The candidates are promising strikingly different solutions to a range of other problems. Obama would use federal policy to give most Americans access to health care coverage while McCain would rely mainly on market forces, such as tax policies, to expand coverage.
On economic issues, Obama promises to raise taxes on people earning more than $250,000 a year, impose a temporary freeze on some foreclosures, and give workers facing hardships penalty-free withdrawals from their retirement funds. McCain, on the other hand, promises to set aside $300 billion of the federal bailout plan to buy mortgages and allow people to renegotiate with their banks and remain in their homes.
The governor's race
Meanwhile, Missouri's gubernatorial race has experienced its own roller coaster effect. Gov. Matt Blunt surprised even those Republicans closest to him when he announced he would not seek re-election. Instead of closing ranks around a consensus candidate, the Republicans had a spirited -- some would say, even mean-spirited -- primary, with state Treasurer Sarah Steelman trying to defeat the less well-known but establishment supported U.S. Rep. Kenny Hulshof.

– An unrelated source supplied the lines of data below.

(** * Fila de atendimento: the in-memory queue of [main.py]

    A shallow embedding of the request handlers of the FastAPI service and
    of the routine [ordenar_recalcular_posicoes] they all call.

    Python objects have identity: the global list [fila] holds references
    to [Cliente] objects, [ordenar_recalcular_posicoes] writes [posicao]
    through those references, and [post_fila] returns the very object it
    appended.  The model therefore keeps an object heap ([gmap] from object
    identities to field records) next to the list of references. *)

From Stdlib Require Import ZArith String DecimalString.
From stdpp Require Import base numbers option list strings gmap.

Local Open Scope Z_scope.

(** ** Data model *)

(** [TipoAtendimento = Literal["N", "P"]]: Normal ou Prioritário. *)
Inductive TipoAtendimento : Set :=
  | Normal       (* "N" *)
  | Prioritario. (* "P" *)

#[global] Instance TipoAtendimento_eq_dec : EqDecision TipoAtendimento.
Proof. solve_decision. Defined.

(** A timezone-aware [datetime] in UTC, as microseconds since the epoch. *)
Definition datetime : Type := Z.

(** [class ClienteIn(BaseModel)], after validation by the framework. *)
Record ClienteIn : Type := mkClienteIn {
  novo_nome : string;
  novo_tipo : TipoAtendimento
}.

(** [class Cliente(BaseModel)]. *)
Record Cliente : Type := mkCliente {
  posicao : Z;
  nome : string;
  chegada : datetime;
  tipo : TipoAtendimento;
  atendido : bool
}.

#[global] Instance Cliente_eq_dec : EqDecision Cliente.
Proof. solve_decision. Defined.

#[global] Instance Cliente_inhabited : Inhabited Cliente :=
  populate (mkCliente 0 "" 0 Normal false).

(** Attribute assignment [c.posicao = i] and [c.atendido = b]. *)
Definition set_posicao (i : Z) (c : Cliente) : Cliente :=
  mkCliente i (nome c) (chegada c) (tipo c) (atendido c).

Definition set_atendido (b : bool) (c : Cliente) : Cliente :=
  mkCliente (posicao c) (nome c) (chegada c) (tipo c) b.

(** Object identities and the program state: the heap of [Cliente]
    objects and the module-level list [fila] of references to them. *)
Definition obj : Type := positive.

Record Estado : Type := mkEstado {
  heap : gmap obj Cliente;
  fila : list obj
}.

(** [fila: List[Cliente] = []] at import time. *)
Definition inicial : Estado := mkEstado ∅ [].

(** ** [list.sort(key=...)] and [enumerate]

    Python guarantees that [list.sort] is stable; it is modelled by a
    stable insertion sort on the key. *)
Section Sort.
Context {A : Type} (key : A → Z).

Fixpoint insert_key (x : A) (l : list A) : list A :=
  match l with
  | [] => [x]
  | y :: l' =>
      if decide (key x ≤ key y) then x :: y :: l' else y :: insert_key x l'
  end.

Definition sort_key (l : list A) : list A := foldr insert_key [] l.
End Sort.

Fixpoint enumerate {A : Type} (start : Z) (l : list A) : list (Z * A) :=
  match l with
  | [] => []
  | x :: l' => (start, x) :: enumerate (start + 1) l'
  end.

(** ** The queue routines *)

(** [lambda c: (0 if c.tipo == "P" else 1)] *)
Definition chave (h : gmap obj Cliente) (c : obj) : Z :=
  if decide (tipo (h !!! c) = Prioritario) then 0 else 1.

(** [for i, c in enumerate(nao_atendidos, start=1): c.posicao = i] *)
Definition renumerar (h : gmap obj Cliente) (l : list (Z * obj))
    : gmap obj Cliente :=
  foldl (λ h' ic, alter (set_posicao ic.1) ic.2 h') h l.

Definition ordenar_recalcular_posicoes (st : Estado) : Estado :=
  let h := heap st in
  let nao_atendidos := filter (λ c, ¬ atendido (h !!! c)) (fila st) in
  let atendidos := filter (λ c, atendido (h !!! c)) (fila st) in
  let nao_atendidos := sort_key (chave h) nao_atendidos in
  let h := renumerar h (enumerate 1 nao_atendidos) in
  mkEstado h (nao_atendidos ++ atendidos).

Fixpoint encontrar_em (h : gmap obj Cliente) (l : list obj) (p : Z)
    : option obj :=
  match l with
  | [] => None
  | c :: l' =>
      if decide (posicao (h !!! c) = p) then Some c else encontrar_em h l' p
  end.

Definition encontrar_por_posicao (st : Estado) (p : Z) : option obj :=
  encontrar_em (heap st) (fila st) p.

(** [list.remove(x)] deletes the first item that is [x] itself or compares
    equal to it (pydantic models compare equal when their fields do), and
    raises [ValueError] when there is none. *)
Fixpoint list_remove (h : gmap obj Cliente) (x : obj) (l : list obj)
    : option (list obj) :=
  match l with
  | [] => None
  | c :: l' =>
      if decide (c = x ∨ h !!! c = h !!! x) then Some l'
      else (c ::.) <$> list_remove h x l'
  end.

(** ** Endpoints *)

Record HTTPException : Type := mkHTTPException {
  status_code : Z;
  detail : string
}.

Inductive Excecao : Type :=
  | HTTP (e : HTTPException)
  | ValueError.

Definition HTTP_404_NOT_FOUND : Z := 404.

(** Formatting of an [int] inside an f-string. *)
Definition str_int (z : Z) : string := NilZero.string_of_int (Z.to_int z).

Definition nao_existe (id : Z) : Excecao :=
  HTTP (mkHTTPException HTTP_404_NOT_FOUND
          ("Não existe cliente na posição " +:+ str_int id +:+ ".")).

(** [[c for c in fila if not c.atendido]] *)
Definition nao_atendidos (st : Estado) : list obj :=
  filter (λ c, ¬ atendido (heap st !!! c)) (fila st).

Definition raiz : string * string * list string :=
  ("API Fila de Atendimento online", "/docs", ["/fila"; "/fila/{id}"])%string.

Definition get_fila (st : Estado) : Estado * list obj :=
  let st := ordenar_recalcular_posicoes st in
  (st, nao_atendidos st).

Definition get_fila_id (id : Z) (st : Estado) : Estado * (Excecao + obj) :=
  let st := ordenar_recalcular_posicoes st in
  match encontrar_por_posicao st id with
  | Some cliente =>
      if atendido (heap st !!! cliente) then (st, inl (nao_existe id))
      else (st, inr cliente)
  | None => (st, inl (nao_existe id))
  end.

(** [agora] is the value read from the clock by [agora_utc()]. *)
Definition post_fila (novo : ClienteIn) (agora : datetime) (st : Estado)
    : Estado * obj :=
  let cliente := fresh (dom (heap st)) in
  let c := mkCliente 999999 (novo_nome novo) agora (novo_tipo novo) false in
  let st := mkEstado (<[cliente := c]> (heap st)) (fila st ++ [cliente]) in
  let st := ordenar_recalcular_posicoes st in
  (st, cliente).

(** [primeiro.posicao = 0; primeiro.atendido = True] *)
Definition servir (primeiro : obj) (st : Estado) : Estado :=
  mkEstado
    (alter (set_atendido true) primeiro
       (alter (set_posicao 0) primeiro (heap st)))
    (fila st).

Definition put_fila (st : Estado) : Estado * list obj :=
  let st := ordenar_recalcular_posicoes st in
  let st :=
    match encontrar_por_posicao st 1 with
    | Some primeiro => servir primeiro st
    | None => st
    end in
  let st := ordenar_recalcular_posicoes st in
  (st, nao_atendidos st).

Definition delete_fila_id (id : Z) (st : Estado) : Estado * (Excecao + ()) :=
  let st := ordenar_recalcular_posicoes st in
  match encontrar_por_posicao st id with
  | Some cliente =>
      if atendido (heap st !!! cliente) then (st, inl (nao_existe id))
      else
        match list_remove (heap st) cliente (fila st) with
        | Some l =>
            let st := mkEstado (heap st) l in
            let st := ordenar_recalcular_posicoes st in
            (st, inr ())
        | None => (st, inl ValueError)
        end
  | None => (st, inl (nao_existe id))
  end.

(** What a response shows of a returned object: its fields when the
    handler returns. *)
Definition ver (st : Estado) (c : obj) : Cliente := heap st !!! c.


(** ** Requests and reachable states *)

Inductive Pedido : Type :=
  | GetRaiz
  | GetFila
  | GetFilaId (id : Z)
  | PostFila (novo : ClienteIn) (agora : datetime)
  | PutFila
  | DeleteFilaId (id : Z).

(** The effect of serving one request on the state. *)
Definition executar (p : Pedido) (st : Estado) : Estado :=
  match p with
  | GetRaiz => st
  | GetFila => (get_fila st).1
  | GetFilaId id => (get_fila_id id st).1
  | PostFila novo agora => (post_fila novo agora st).1
  | PutFila => (put_fila st).1
  | DeleteFilaId id => (delete_fila_id id st).1
  end.

(** The objects a request creates (the one [post_fila] returns). *)
Definition criados (p : Pedido) (st : Estado) : list obj :=
  match p with
  | PostFila novo agora => [(post_fila novo agora st).2]
  | _ => []
  end.

Definition executar_todos (ps : list Pedido) (st : Estado) : Estado :=
  foldl (λ st p, executar p st) st ps.

(** [alcancavel hist st]: the service can be in state [st] after some
    sequence of requests, and [hist] lists the objects enqueued so far,
    oldest first. *)
Inductive alcancavel : list obj → Estado → Prop :=
  | alc_inicial : alcancavel [] inicial
  | alc_passo hist st p :
      alcancavel hist st →
      alcancavel (hist ++ criados p st) (executar p st).

(** Observations on a state. *)
Definition posicoes (st : Estado) : list Z :=
  (λ c, posicao (heap st !!! c)) <$> nao_atendidos st.

Definition bem_formado (st : Estado) : Prop :=
  NoDup (fila st) ∧ ∀ c, c ∈ fila st → is_Some (heap st !! c).

(** The objects that sort first: [c.tipo == "P"]. *)
Definition prio (h : gmap obj Cliente) (c : obj) : Prop :=
  tipo (h !!! c) = Prioritario.

#[global] Instance prio_dec h c : Decision (prio h c).
Proof. unfold prio. apply _. Defined.

(** The last index written to object [c] by the renumbering loop. *)
Fixpoint ultima (l : list (Z * obj)) (c : obj) : option Z :=
  match l with
  | [] => None
  | (i, x) :: l' =>
      match ultima l' c with
      | Some j => Some j
      | None => if decide (x = c) then Some i else None
      end
  end.

(** The two halves of the list that [ordenar_recalcular_posicoes] writes
    back: the sorted unserved objects and the served ones. *)
Definition ordenados (st : Estado) : list obj :=
  sort_key (chave (heap st)) (nao_atendidos st).

Definition atendidos (st : Estado) : list obj :=
  filter (λ c, atendido (heap st !!! c)) (fila st).

(** The unserved objects of one service type, in list order. *)
Definition grupo (t : TipoAtendimento) (st : Estado) : list obj :=
  filter (λ c, tipo (heap st !!! c) = t) (nao_atendidos st).

(** [a] occurs at an earlier index than [b]. *)
Definition antes {A : Type} (l : list A) (a b : A) : Prop :=
  ∃ i j : nat, l !! i = Some a ∧ l !! j = Some b ∧ (i < j)%nat.

(** Some unserved object of the list holds position [id]. *)
Definition ocupada_em (st : Estado) (id : Z) : Prop :=
  ∃ c, c ∈ fila st ∧ ¬ atendido (heap st !!! c) ∧ posicao (heap st !!! c) = id.

(** Two snapshots of an object that agree on name, arrival time and
    service type. *)
Definition mesmos_dados (o o' : Cliente) : Prop :=
  nome o' = nome o ∧ chegada o' = chegada o ∧ tipo o' = tipo o.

Attorney General Jay Nixon, a Democrat, made his gubernatorial campaign a referendum on Gov. Matt Blunt's cuts in Medicaid benefits -- and barely changed course even after Blunt, a Republican, declared he would not seek re-election. Nixon, a Democrat, promises to restore the cuts by drawing down millions of federal matching dollars for states that invest more of their money in health care for the needy.
Hulshof disagrees. Instead of promising to spend more on Medicaid-like programs, Hulshof, a Republican, has campaigned on using a market-based approach of allowing Missourians to buy into health care that he said would be affordable and accessible.
Nixon also has linked Hulshof to Blunt's economic policies, saying Missouri has lost more jobs in a year than the number lost by all border states combined. Hulshof points to studies showing that Missouri's record for creating jobs has improved under Blunt's policies.
On education, Nixon wants to make college affordable by expanding the number of students qualifying for free tuition, while Hulshof promises to increase state appropriations for higher education as a way of reducing the cost of tuition.
The federal and state campaigns have been improbable in many ways and filled with precedents. For the first time, an African American heads the ticket of a major political party. And no matter which party wins, either an African American or a woman will serve as president or vice president.
Yet, despite the historic nature of the election, voters are expected to be motivated by less lofty -- and more down-to-earth -- concerns. The mantra dominating Bill Clinton's first run for the White House applies again this time, perhaps even more.
The smartest candidate -- and likely the winning candidate -- may be the one who's best remembered, "It's the economy, stupid."